Вот вам на выдержку образчик наших поучительных и увеселительных бесед. Могу дать присягу, что не слыхал я в них ни слова о политике с ее дрязгами, потому что мои светлые воспоминания не омрачаются ни одним темным или смутным пятном, подернутым скукою, а для меня нет ничего скучнее, как тарабарская грамота политических дебатов.

Вслед за тем как прогнали Гофмана из Московского университета, прекратились и наши товарищеские сходки. В мероприятиях бдительной прозорливости предполагалось, что посеянные им у нас зловредные семена западного мятежа могли дать ядовитые ростки. И вот теперь именно из того самого факультета, к которому принадлежал Гофман, несколько молодых профессоров собираются еженедельно в один и тот же день и час и в разных местах, о чем-то толкуют, а посторонних гостей в свое общество не допускают. Это не даром; тут что-то не ладно. Но, слава Богу, нас предупредили вовремя, и дело обошлось без передряги.

Но московским славянофилам пришлось плохо. Улики были налицо. Ничем не стесняясь, они привыкли откровенно высказывать свои задушевные убеждения и смелые планы не только в интимном кружке друзей, но и в многолюдных собраниях. Стоило только изложить в подробном протоколе их своеобразные мнения, идущие вразрез с принятым порядком вещей, и самое тяжкое обвинение в их крайней неблагонамеренности будет готово.
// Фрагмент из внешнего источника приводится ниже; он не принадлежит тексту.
(* ===== verification/AgentServer.v ===== *)
(** * The agent and the server as one system

    The publisher of the agent's senders is the HTTP client, and the client's
    transport is the network of [Link] with the server of [EndToEnd] behind it, over
    the in-memory repository.  A call of the client reaches the server between no and
    four times, at least once if it returns nil; when the agent has returned, the
    server holds what the calls made before the signal brought it, and what those on
    their way then still did.  A call with its retries and waits is one step: other
    senders are not served in between. *)

From S2P Require Import Prelude GoStrings GoInt GoErrors Sha256 Domain GoFloat Ports Batches.
From S2P Require Import Json MetricsJson Http Middlewares Observer Service ServiceSpec.
From S2P Require Import Memory Retry HttpClient Handlers HandlersSpec Agent EndToEnd Link.
Open Scope Z_scope.

Module AgentServer.
Import MetricsJson Service ServiceSpec Retry Handlers HandlersSpec EndToEnd Batches Link.

(** [HttpClient.Client] as a [Publisher].  A nil response without an error, where
    the code would panic, does not occur. *)
Definition or_nil (r : option (result error unit)) : result error unit :=
  default (Err (Errorf "nil response")) r.

Definition http_publisher `{Gzip} `{HttpClient.NetURL} {W} `{Timing W} `{HttpClient.Transport W}
    (c : HttpClient.Client) : Publisher W := {|
  SendBatch ctx items w := let '(r, w) := HttpClient.SendBatch ctx c items w in (or_nil r, w);
  SendOne ctx m w := let '(r, w) := HttpClient.SendOne ctx c m w in (or_nil r, w);
|}.

(** ** The calls of the senders *)

(** A batch, or a metric of a batch that failed. *)
Inductive call : Type :=
  | Batch (b : list Metrics)
  | One (m : Metrics).

Definition items (x : call) : list Metrics := match x with Batch b => b | One m => [m] end.

Definition perform `{Publisher W} (ctx : Context) (x : call) : io W error unit :=
  match x with Batch b => SendBatch ctx b | One m => SendOne ctx m end.

(** The calls of a history, and whether they returned nil. *)
Definition calls_of (tr : list Agent.act) : list (call * bool) :=
  omap (λ a, match a with
    | Agent.SentBatch b ok => Some (Batch b, ok)
    | Agent.SentOne m ok => Some (One m, ok)
    | _ => None
    end) tr.

(** The calls the senders are in. *)
Definition pending (ws : list Agent.worker) : list call :=
  omap (λ p, match p with
    | Agent.Sending b => Some (Batch b)
    | Agent.Singles (m :: _) => Some (One m)
    | _ => None
    end) ws.

(** What reaches the server when the calls [xs] are served [ks] times. *)
Definition requests (ks : list nat) (xs : list call) : list Metrics :=
  concat (zip_with (λ k x, concat (replicate k (items x))) ks xs).

Lemma calls_of_app tr a : calls_of (tr ++ a) = calls_of tr ++ calls_of a.
Proof. apply omap_app. Qed.

Lemma requests_app ks1 ks2 xs1 xs2 : length ks1 = length xs1 →
  requests (ks1 ++ ks2) (xs1 ++ xs2) = requests ks1 xs1 ++ requests ks2 xs2.
Proof. intros Hl. unfold requests. by rewrite zip_with_app, concat_app. Qed.

Lemma requests_once xs : requests (replicate (length xs) 1%nat) xs = concat (items <$> xs).
Proof.
  unfold requests. induction xs as [|x xs IH]; [done|]. cbn [length replicate zip_with concat fmap list_fmap].
  by rewrite IH, app_nil_r.
Qed.

(** A step of a sender is one call, or touches nothing outside. *)
Lemma worker_call `{Publisher W} k p js cl (w : W) p' js' w' a :
  Agent.worker_step k p js cl w p' js' w' a →
  (calls_of a = [] ∧ w' = w) ∨
  ∃ x r, calls_of a = [(x, is_ok r)] ∧ perform k x w = (r, w') ∧ pending [p] = [x].
Proof.
  destruct 1 as [| | |b js cl w w' Hs|b js cl w e w' Hs|m todo js cl w r w' Hs|]; try by left.
  - right. by exists (Batch b), (Ok tt).
  - right. by exists (Batch b), (Err e).
  - right. by exists (One m), r.
Qed.

Lemma call_trace `{Publisher W} k p js cl (w : W) p' js' w' a :
  Agent.worker_step k p js cl w p' js' w' a → a = [] → w' = w.
Proof. by destruct 1. Qed.

(** The loop's steps report, and send nothing. *)
Lemma run_sends_nothing rate_limit pc js cl d ws pc' js' cl' a :
  Agent.run_step rate_limit pc js cl d ws pc' js' cl' a → calls_of a = [].
Proof. by destruct 1. Qed.

Lemma failed_calls tr : Forall (λ c : call * bool, c.2 = true) (calls_of tr) → Agent.failed tr = [].
Proof.
  unfold calls_of, Agent.failed.
  induction tr as [|[| | |b []|m []] tr IH]; csimpl; try done;
    intros [Hx Hall]%Forall_cons; first [by apply IH|done].
Qed.

Definition batch_ok (x : call * bool) : option (list Metrics) :=
  match x with (Batch b, true) => Some b | _ => None end.

Lemma succeeded_calls tr1 tr2 rest : calls_of tr2 = calls_of tr1 ++ rest →
  Forall (λ c : call * bool, c.2 = false) rest → Agent.succeeded tr2 = Agent.succeeded tr1.
Proof.
  assert (∀ tr, Agent.succeeded tr = omap batch_ok (calls_of tr)) as Hsucc.
  { unfold Agent.succeeded, calls_of. induction tr as [|[| | |b []|m []] tr IH]; csimpl; by rewrite ?IH. }
  intros Hc Hf. rewrite !Hsucc, Hc, omap_app.
  replace (omap batch_ok rest) with (@nil (list Metrics)); [by rewrite app_nil_r|].
  clear Hc. by induction Hf as [|[[b|m] []] rest Hx _ IH].
Qed.

Section system.
Context {E : Type} `{Gin} `{Gzip} `{Binding} `{GinRouter} `{HttpClient.NetURL}.
Context (svc : Service E) (error_text : error → string).
Context (order : ∀ A, gmap string A → list (string * A)) (grow : nat).
Context (skey : string) (server_ctx ctx : Context) (ip : string) (path_of : string → string).
Context (c : HttpClient.Client) (rate_limit : Z).

#[local] Abbreviation link := (link (R := Memory.Repo) (E := E)).
Context `{Timing link}.
#[local] Instance transport : HttpClient.Transport link :=
  lossy_transport svc error_text order grow skey server_ctx ip path_of.
#[local] Instance publisher : Publisher link := http_publisher c.
#[local] Abbreviation view w := (Memory.view (w_repo ((w : link).1.1))).

(** Client and server are set up for each other; [ctx] ends by a signal only; the
    clock counts from zero; nothing is served during the waits of a call. *)
Context (same_key : HttpClient.key c = TrimSpace skey).
Context (same_path : ∀ ep, ep ∈ ["/update"; "/updates"] → path_of (HttpClient.endpoint c ep) = ep).
Context (good_address : ∀ ep, ep ∈ ["/update"; "/updates"] →
  HttpClient.NewRequest_error (HttpClient.endpoint c ep) = None).
Context (no_deadline : ctx_done ctx = None).
Context (clock_from_zero : ∀ w : link, 0 ≤ clock w).
Context (quiet_waits : ∀ ctx d (w : link) b w', wait_timer ctx d w = (b, w') → view w' = view w ∧ w'.2 = w.2).

#[local] Abbreviation State := (Agent.State link).
Implicit Types s : State.
#[local] Arguments Agent.ctx_now : simpl never.

(** Steps in which only the agent's own requests reach the server, reports are
    plain, and no signal comes. *)
Definition quiet_step s s' : Prop :=
  Agent.step ctx rate_limit s s' ∧
  (Agent.p_world s' = Agent.p_world s ∨ Agent.p_trace s' ≠ Agent.p_trace s) ∧
  Forall (Forall plain_metric) (Agent.submitted (Agent.p_trace s')) ∧
  Agent.p_done s' = Agent.p_done s.

(** The signal.  Calls that are on their way, [late], may still reach the server,
    although their senders get an error; whether the server works on one of them now
    or later makes no difference. *)
Definition serve_late (late : list call) (w : link) : link :=
  fold_left (λ w x, (perform (Agent.ctx_now ctx false) x w).2) late w.

Inductive interrupted : State → list call → State → Prop :=
  | signal js cl ws pc w tr late : late ⊆+ pending ws →
      interrupted (Agent.mkState js cl ws pc false w tr) late
        (Agent.mkState js cl ws pc true (serve_late late w) tr).

Lemma interrupted_steps s late s' : interrupted s late s' → rtc (Agent.step ctx rate_limit) s s'.
Proof.
  destruct 1. eapply rtc_l; [apply Agent.step_cancel|]. apply rtc_once, Agent.step_env.
Qed.

(** ** One call *)

(** A call before the signal: served [k] times. *)
Definition counted (w : link) (x : call) (r : result error unit) (w' : link) (k : nat) : Prop :=
  (k ≤ 4)%nat ∧ view w' = put_all put (concat (replicate k (items x))) (view w) ∧
  (is_ok r = true → (1 ≤ k)%nat) ∧ (w.2 = [] → k = 1%nat ∧ w'.2 = [] ∧ is_ok r = true).

Lemma served_counted f x (w w' : link) r k : (∀ v, f v = put_all put (items x) v) →
  ctx_Err (Agent.ctx_now ctx false) w = None →
  served_times (R := Memory.Repo) (Agent.ctx_now ctx false) f w r w' k → counted w x (or_nil r) w' k.
Proof.
  intros Hf Hlive (Hk & Hv & Hok & Hclean). split; [done|]. split; [|split].
  - rewrite put_all_times. etrans; [exact Hv|]. clear -Hf.
    induction k as [|k IH]; [done|]. rewrite !Nat.iter_succ, <- IH. apply Hf.
  - destruct r as [[[]|e]|]; [|done..]. by intros _; apply Hok.
  - intros Hnil. by destruct (Hclean Hnil Hlive) as (? & ? & ->).
Qed.

Lemma call_counted x (w : link) r w' : Forall plain_metric (items x) → items x ≠ [] →
  perform (Agent.ctx_now ctx false) x w = (r, w') → ∃ k, counted w x r w' k.
Proof using same_key same_path good_address no_deadline quiet_waits.
  intros Hp Hne. assert (ctx_Err (Agent.ctx_now ctx false) w = None) as Hlive
    by (unfold ctx_Err, ctx_err_at, Agent.ctx_now; by rewrite no_deadline).
  destruct x as [b|m]; cbn [perform SendBatch SendOne publisher http_publisher].
  - destruct (HttpClient.SendBatch _ _ _ _) as [res w1] eqn:Hs. intros [= <- <-].
    destruct (batch_served (HL := Memory.memory_laws)
      svc error_text order grow skey server_ctx ip path_of quiet_waits _ c b w res w1
      same_key (same_path "/updates" ltac:(right; left)) (good_address "/updates" ltac:(right; left)) Hp Hne Hs) as (k & Hk).
    exists k. by eapply served_counted.
  - destruct (HttpClient.SendOne _ _ _ _) as [res w1] eqn:Hs. intros [= <- <-].
    apply Forall_inv in Hp.
    destruct (single_served (HL := Memory.memory_laws)
      svc error_text order grow skey server_ctx ip path_of quiet_waits _ c m w res w1
      same_key (same_path "/update" ltac:(left)) (good_address "/update" ltac:(left)) Hp Hs) as (k & Hk).
    exists k. by eapply served_counted.
Qed.

Lemma publisher_batch b (w : link) r w' : HttpClient.SendBatch ctx c b w = (Some r, w') →
  SendBatch (Agent.ctx_now ctx false) b w = (r, w').
Proof. intros Hs. cbn [SendBatch publisher http_publisher]. unfold Agent.ctx_now. by rewrite Hs. Qed.

(** After the signal no request leaves. *)
Lemma perform_cancelled x (w : link) : items x ≠ [] →
  ∃ e, perform (Agent.ctx_now ctx true) x w = (Err e, w).
Proof using clock_from_zero.
  intros Hne. assert (ctx_Err (Agent.ctx_now ctx true) w = Some ErrCanceled) as Hdone.
  { unfold ctx_Err, ctx_err_at, Agent.ctx_now. cbn [ctx_done]. by rewrite bool_decide_true. }
  destruct x as [b|m]; cbn [perform SendBatch SendOne publisher http_publisher].
  - destruct (batch_cancelled svc error_text order grow skey server_ctx ip path_of _ c b w _ Hdone Hne) as [e He].
    exists e. unfold transport. by rewrite He.
  - destruct (single_cancelled svc error_text order grow skey server_ctx ip path_of _ c m w _ Hdone) as [e He].
    exists e. unfold transport. by rewrite He.
Qed.

(** ** The calls the senders are in *)

Lemma pending_plain s x : Agent.pool_inv rate_limit s →
  Forall (Forall plain_metric) (Agent.submitted (Agent.p_trace s)) →
  x ∈ pending (Agent.p_workers s) → items x ≠ [] ∧ Forall plain_metric (items x).
Proof.
  intros [Ho Hn Hs Hg _ _ _ _] Hplain Hx.
  assert (∀ b, b ∈ Agent.sent (Agent.p_trace s) ++ Agent.sending (Agent.p_workers s) →
    b ≠ [] ∧ Forall plain_metric b) as Hknown.
  { intros b. rewrite <- Hs. intros [Hne Hb]%list_elem_of_filter. split; [by intros ->|].
    rewrite Forall_forall in Hplain. apply Hplain. rewrite Ho. apply elem_of_app. by left. }
  apply list_elem_of_omap in Hx as ([|b|[|m todo]|] & Hp & Hx); try done; injection Hx as <-; cbn [items].
  - apply Hknown, elem_of_app. right. apply list_elem_of_omap. by exists (Agent.Sending b).
  - split; [done|]. apply Forall_singleton.
    assert (m ∈ concat (Agent.failed (Agent.p_trace s))) as Hm.
    { rewrite Hg. apply elem_of_app. right. apply list_elem_of_In, in_concat. exists (m :: todo).
      split; [|by left]. apply list_elem_of_In, list_elem_of_omap. by exists (Agent.Singles (m :: todo)). }
    apply list_elem_of_In, in_concat in Hm as (b & Hb%list_elem_of_In & Hm%list_elem_of_In).
    destruct (Hknown b) as [_ Hall]; [|rewrite Forall_forall in Hall; by apply Hall].
    rewrite Agent.sent_split. apply elem_of_app. left. apply elem_of_app. by right.
Qed.

Lemma pending_at (ws : list Agent.worker) i p x : ws !! i = Some p → pending [p] = [x] → x ∈ pending ws.
Proof.
  intros Hi Hx. apply list_elem_of_omap. exists p. split; [by eapply list_elem_of_lookup_2|].
  unfold pending in Hx. csimpl in Hx. destruct p as [|b|[|m todo]|]; try done; by injection Hx as ->.
Qed.

(** ** Before the signal *)

(** [ks] tells how often each call that has returned reached the server. *)
Definition accounts (w0 : link) (xs : list (call * bool)) (w : link) (ks : list nat) : Prop :=
  Forall2 (λ k (x : call * bool), (k ≤ 4)%nat ∧ (x.2 = true → (1 ≤ k)%nat)) ks xs ∧
  view w = put_all put (requests ks xs.*1) (view w0) ∧
  (w0.2 = [] → w.2 = [] ∧ Forall (eq 1%nat) ks ∧ Forall (λ x : call * bool, x.2 = true) xs).

Record delivered (w0 : link) s : Prop := {
  d_done : Agent.p_done s = false;
  d_calls : ∃ ks, accounts w0 (calls_of (Agent.p_trace s)) (Agent.p_world s) ks;
  d_plain : Forall (Forall plain_metric) (Agent.submitted (Agent.p_trace s));
  d_pool : Agent.pool_inv rate_limit s;
}.

Lemma accounts_call w0 xs (w : link) ks x r w' k : accounts w0 xs w ks → counted w x r w' k →
  accounts w0 (xs ++ [(x, is_ok r)]) w' (ks ++ [k]).
Proof.
  intros (Hks & Hv & Hclean) (Hk & Hv' & Hok & Hc). split; [|split].
  - apply Forall2_app; [done|]. by apply Forall2_cons.
  - apply Forall2_length in Hks. rewrite fmap_app, requests_app by (by rewrite length_fmap).
    rewrite put_all_app, <- Hv, Hv'. cbn. by rewrite app_nil_r.
  - intros Hnil. destruct (Hclean Hnil) as (Hw & Hall & Hoks). destruct (Hc Hw) as (-> & ? & ?).
    split; [done|]. split; apply Forall_app; (split; [done|]); by apply Forall_singleton.
Qed.
(* ===== verification/Server.v ===== *)
(** * cmd/server and the migrations: the server assembled from its parts

    Choosing the repository and the persister (init.go), the audit sinks, the hook
    and the periodic save (main.go), over the adapters of the other files.  Files,
    network and database are their parameters; what the process logs is kept in
    the environment.  Listening and building the logger are parameters: the errors
    they return. *)

From S2P Require Import Prelude GoStrings GoInt GoErrors Domain Ports Json MetricsJson.
From S2P Require Import Memory Observer Service ServiceSpec AuditQueue FilePersister.
From S2P Require Import GoTime Retry HttpClient Config AuditSinks Postgres PgConn Util.
Open Scope Z_scope.

Module Server.
Import Retry MetricsJson HttpClient Config Audit Service ServiceSpec.

(** [sql.Open], and goose with the embedded files. *)
Class Migrations (P : Type) := {
  sql_Open : string → io P error unit;
  SetBaseFS : P → P;
  SetDialect : string → io P error unit;
  Up : string → io P error unit;
}.

(** ** internal/adapters/repository/postgres/migrate.go *)
Definition Migrate {P} `{Migrations P} : io P error unit := λ p,
  let p := SetBaseFS p in
  match SetDialect "postgres" p with
  | (Err err, p) => (Err err, p)
  | (Ok _, p) => Up "migrations" p
  end.

(** ** The environment of the process *)
Inductive logline : Type :=
  | SaveFailed (e : error)
  | PeriodicSaveFailed (e : error)
  | AuditFailed (e : error)
  | Connected
  | PostgresInitFailed (e : error)
  | RestoreFailed (e : error)
  | RestoreOk (file : string)
  | ConfigLine (cfg : ServerConfig)
  | InvalidAuditURL (e : error)
  | SyncFailed (e : error).

(** The sinks of audit events. *)
Inductive sink : Type :=
  | FileSink (path : string)
  | RemoteSink (c : AuditRemote.Client).

Inductive repository : Type :=
  | PostgresRepo
  | MemoryRepo (r : Memory.Repo).

Section server.
Context {P : Type} `{Postgres.SqlDB P} `{Timing P} `{Migrations P}.
Context {F : Type} `{FilePersister.FileSystem F}.
Context {A : Type} `{AuditFile.AppendFile A}.
Context {T : Type} `{Transport T}.
Context `{NetURL}.
Context (order : ∀ X, gmap string X → list (string * X)).

Record Env : Type := mkEnv { e_disk : F; e_audit : A; e_net : T; e_log : list logline }.

Definition log (l : logline) (env : Env) : Env :=
  mkEnv (e_disk env) (e_audit env) (e_net env) (e_log env ++ [l]).
Definition set_disk (env : Env) (d : F) : Env := mkEnv d (e_audit env) (e_net env) (e_log env).
Definition set_audit (env : Env) (a : A) : Env := mkEnv (e_disk env) a (e_net env) (e_log env).
Definition set_net (env : Env) (n : T) : Env := mkEnv (e_disk env) (e_audit env) n (e_log env).

(** ** cmd/server/init.go *)

(** [op] of [buildRepoAndPersister]. *)
Definition ping_and_migrate : io P error unit := λ p,
  match Postgres.PingDB Background p with
  | (Err err, p) => (Err err, p)
  | (Ok _, p) => Migrate p
  end.

Definition connect (dsn : string) : io P error unit := λ p,
  match sql_Open dsn p with
  | (Err err, p) => (Err err, p)
  | (Ok _, p) => Retry Background DefaultBackoff Postgres.isRetryablePG ping_and_migrate p
  end.

(** The memory repository with the file persister, restored if asked for. *)
Definition build_memory (cfg : ServerConfig) (env : Env) : repository * Env :=
  if Restore cfg then
    match FilePersister.Restore (File cfg) Background (e_disk env, Memory.New) with
    | (Err err, (d, repo)) => (MemoryRepo repo, log (RestoreFailed err) (set_disk env d))
    | (Ok _, (d, repo)) => (MemoryRepo repo, log (RestoreOk (File cfg)) (set_disk env d))
    end
  else (MemoryRepo Memory.New, env).

(** The persister is given by its path; [None] is nil. *)
Definition buildRepoAndPersister (cfg : ServerConfig) (p : P) (env : Env) :
    repository * option string * P * Env :=
  if negb (bool_decide (DSN cfg = EmptyString)) then
    match connect (DSN cfg) p with
    | (Ok _, p) => (PostgresRepo, None, p, log Connected env)
    | (Err err, p) =>
        let '(repo, env) := build_memory cfg (log (PostgresInitFailed err) env) in
        (repo, Some (File cfg), p, env)
    end
  else let '(repo, env) := build_memory cfg env in (repo, Some (File cfg), p, env).

(** ** cmd/server/main.go *)

(** [buildAuditor]: [Err] is [logger.Fatal]; a nil publisher is [None]. *)
Definition buildAuditor (cfg : ServerConfig) : result error (option (Observer.Subject sink unit)) :=
  if bool_decide (AuditFile cfg = EmptyString) && bool_decide (AuditURL cfg = EmptyString)
  then Ok None
  else
    let subject := Observer.SetErrorHandler (Some (Observer.NewSubject [])) (Some tt) in
    let subject := if negb (bool_decide (AuditFile cfg = EmptyString))
                   then Observer.Attach subject [Some (FileSink (AuditFile cfg))] else subject in
    if negb (bool_decide (AuditURL cfg = EmptyString)) then
      match AuditRemote.New (AuditURL cfg) with
      | Err err => Err err
      | Ok client => Ok (Observer.Attach subject [Some (RemoteSink client)])
      end
    else Ok subject.

Definition notify_sink (s : sink) (ctx : Context) (evt : Event) : io Env error unit := λ env,
  match s with
  | FileSink path => let '(r, a) := AuditFile.Notify (Some path) ctx evt (e_audit env) in (r, set_audit env a)
  | RemoteSink c => let '(r, n) := AuditRemote.Notify (Some c) ctx evt (e_net env) in (r, set_net env n)
  end.

(** The error handler of the subject logs. *)
Definition publish (subject : Observer.Subject sink unit) (ctx : Context) (evt : Event) (env : Env) : Env :=
  Observer.Publish notify_sink (λ _ err, log (AuditFailed err)) (λ _, Some subject) ctx evt env.

(** The closure [onChanged] of [run]. *)
Definition on_changed (persister : option string) (ctx : Context) (s : Snapshot) (env : Env) : Env :=
  match persister with
  | None => env
  | Some path =>
      match FilePersister.Save order path ctx s (e_disk env) with
      | (Err err, d) => log (SaveFailed err) (set_disk env d)
      | (Ok _, d) => set_disk env d
      end
  end.

(** The service of [run]; [now] is the clock. *)
Definition service (now : Env → Z) (persister : option string)
    (auditor : option (Observer.Subject sink unit)) : Service Env :=
  mkService (Some (on_changed persister)) (publish <$> auditor) (Some now).

(** Whether [run] starts the goroutine that saves periodically, with the interval of
    its ticker, and one round of it. *)
Definition ticks (cfg : ServerConfig) : bool :=
  bool_decide (DSN cfg = EmptyString) && (0 <? Interval cfg).

Definition ticker_interval (cfg : ServerConfig) : option Z :=
  if ticks cfg then Some (if Interval cfg <? 0 then 300 * GoTime.Second else Interval cfg) else None.

Definition periodic_save {R} `{MetricsRepo R} (persister : option string) (w : World R Env) : World R Env :=
  match RepoSnapshot Background (w_repo w) with
  | (Err _, r) => set_repo w r
  | (Ok s, r) =>
      let w := set_repo w r in
      match persister with
      | None => w
      | Some path =>
          match FilePersister.Save order path Background s (e_disk (w_env w)) with
          | (Err err, d) => set_env w (log (PeriodicSaveFailed err) (set_disk (w_env w) d))
          | (Ok _, d) => set_env w (set_disk (w_env w) d)
          end
      end
  end.

(** [run] up to serving requests: the error it returns, the exit of [logger.Fatal] in
    [buildAuditor], or the parts it is made of.  [NewProduction] is the error of
    building the logger. *)
Inductive started : Type :=
  | Refused (err : error)
  | Fatal (p : P) (env : Env)
  | Serving (cfg : ServerConfig) (repo : repository) (svc : Service Env) (p : P) (env : Env).

Definition run (NewProduction : option error) (now : Env → Z) (vars : environment) (args : list string)
    (p : P) (env : Env) : started :=
  match LoadServerConfig vars args with
  | Err err => Refused err
  | Ok cfg =>
      match NewProduction with
      | Some err => Refused err
      | None =>
          let '(repo, persister, p, env) := buildRepoAndPersister cfg p env in
          match buildAuditor cfg with
          | Err err => Fatal p (log (InvalidAuditURL err) env)
          | Ok auditor => Serving cfg repo (service now persister auditor) p (log (ConfigLine cfg) env)
          end
      end
  end.

(** The [http.Server] that [run] listens with; times in nanoseconds. *)
Record http_server : Type := mkHttpServer {
  Addr : string;
  ReadHeaderTimeout : Z;
  ReadTimeout : Z;
  WriteTimeout : Z;
  IdleTimeout : Z;
}.

Definition http_server_of (cfg : ServerConfig) : http_server :=
  mkHttpServer (Address cfg) (5 * GoTime.Second) (15 * GoTime.Second) (15 * GoTime.Second) (60 * GoTime.Second).

Definition ErrServerClosed : error := Errorf "http: Server closed".

(** How the process ends: [main] returns, or [log.Fatal] prints an error, or the
    logger's [Fatal] has printed one; the last two exit with status 1. *)
Inductive exit : Type :=
  | Returned
  | LogFatal (err : error)
  | LoggerFatal.

(** [main]: what is printed, the log, and how the process ends.  [ListenAndServe] is
    the error a listening server ends with; it never ends without one.  On the way out
    the deferred [svc.Close] waits for the audit goroutine ([AuditQueue]) and [Sync]
    flushes the logger; [Fatal] skips both. *)
Definition main (version date commit : string) (NewProduction : option error) (Sync : option error)
    (now : Env → Z) (vars : environment) (args : list string) (p : P) (env : Env)
    (ListenAndServe : http_server → error) : string * list logline * exit :=
  let '(lines, code) :=
    match run NewProduction now vars args p env with
    | Refused err => (e_log env, LogFatal err)
    | Fatal _ env => (e_log env, LoggerFatal)
    | Serving cfg _ _ _ env =>
        let err := ListenAndServe (http_server_of cfg) in
        (e_log env ++ match Sync with Some e => [SyncFailed e] | None => [] end,
         if errors_Is err ErrServerClosed then Returned else LogFatal err)
    end in
  (Util.PrintBuildInfo version date commit, lines, code).
End server.
Arguments Env : clear implicits.

(** ** Restarts *)
Section restarts.
Context {P : Type} `{Postgres.SqlDB P} `{Timing P} `{Migrations P}.
Context {F : Type} `{HF : FilePersister.FileLaws F}.
Context {A : Type} `{AuditFile.AppendFile A} {T : Type} `{Transport T} `{NetURL}.
Context (order : ∀ X, gmap string X → list (string * X)).
Context (order_perm : ∀ X (m : gmap string X), order X m ≡ₚ map_to_list m).
#[local] Abbreviation Env := (Env F A T).
Implicit Types env : Env.

(** The file that [Save] has left is what a new process starts with. *)
Definition restored (cfg : ServerConfig) (s : Snapshot) (p : P) (env : Env) : Prop :=
  ∃ m pers p' env', buildRepoAndPersister cfg p env = (MemoryRepo m, pers, p', env') ∧
    (Memory.view m = s ∨ ∃ e, last (e_log env') = Some (RestoreFailed e)).

Lemma saved_restored cfg s p env : DSN cfg = EmptyString → Restore cfg = true → sendable_snapshot s →
  FilePersister.file_at (e_disk env) (File cfg) =
    FilePersister.encode_file (FilePersister.flattenSnapshot order s) →
  restored cfg s p env.
Proof using HF order_perm.
  intros Hd Hr Hs Hf. unfold restored, buildRepoAndPersister, build_memory. rewrite Hd, Hr. simpl negb. cbn iota.
  destruct (FilePersister.Restore (File cfg) Background (e_disk env, Memory.New)) as [r [d m]] eqn:Hres.
  pose proof (FilePersister.Restore_text order order_perm _ _ _ _ _ _ _ Hs Hf Hres) as [Hv|[Hok _]].
  - destruct r; do 4 eexists; (split; [reflexivity|by left]).
  - destruct r as [|e]; [done|]. do 4 eexists. split; [reflexivity|]. right. exists e. simpl. apply last_snoc.
Qed.

Lemma on_changed_saves path ctx s env : FilePersister.is_temp path = false →
  let env' := on_changed order (Some path) ctx s env in
  (∃ e, last (e_log env') = Some (SaveFailed e)) ∨
  FilePersister.file_at (e_disk env') path =
    FilePersister.encode_file (FilePersister.flattenSnapshot order s).
Proof using HF.
  intros Ht. unfold on_changed. destruct (FilePersister.Save _ _ _ _ _) as [[[]|e] d] eqn:Hs; simpl.
  - right. by eapply FilePersister.Save_ok.
  - left. exists e. apply last_snoc.
Qed.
Так и сделали, присовокупив к такому протоколу поименный реестр обвиненных. Впрочем, до поры до времени их оставили на свободе и наказали только тем, что взяли с них подписку решительно ничего не печатать из своих сочинений.

Осадное положение нашего университета под грозною опалой тянулось до годовщины его столетнего юбилея 12 января 1855 года. В этот незабвенный день император Николай Павлович осчастливил нас великою милостью. Он повелел немедленно устранить все неудобные стеснения, недавно вызванные временною необходимостью, и привести университетские порядки и льготы в прежнее их положение.

Ко дню юбилея профессорами нашего университета было изготовлено несколько изданий. Главным деятелем и руководителем в этих работах был Степан Петрович Шевырев; он же написал и историю Московского университета. Что касается до меня, то по его же указанию и плану я составил целую монографию о нескольких избранных рукописях Синодальной библиотеки с приложением раскрашенных снимков, чтобы дать точное понятие об орнаментации заставок и заглавных букв русских писцов от XI столетия и до XVI. Монография эта вошла в состав палеографического сборника, который был издан тоже ко дню юбилея. Лично для меня имеет она большое значение. В ней, по указанию Степана Петровича, я в первый раз коснулся русской орнаментики, которая впоследствии стала одним из любимых предметов моих исследований.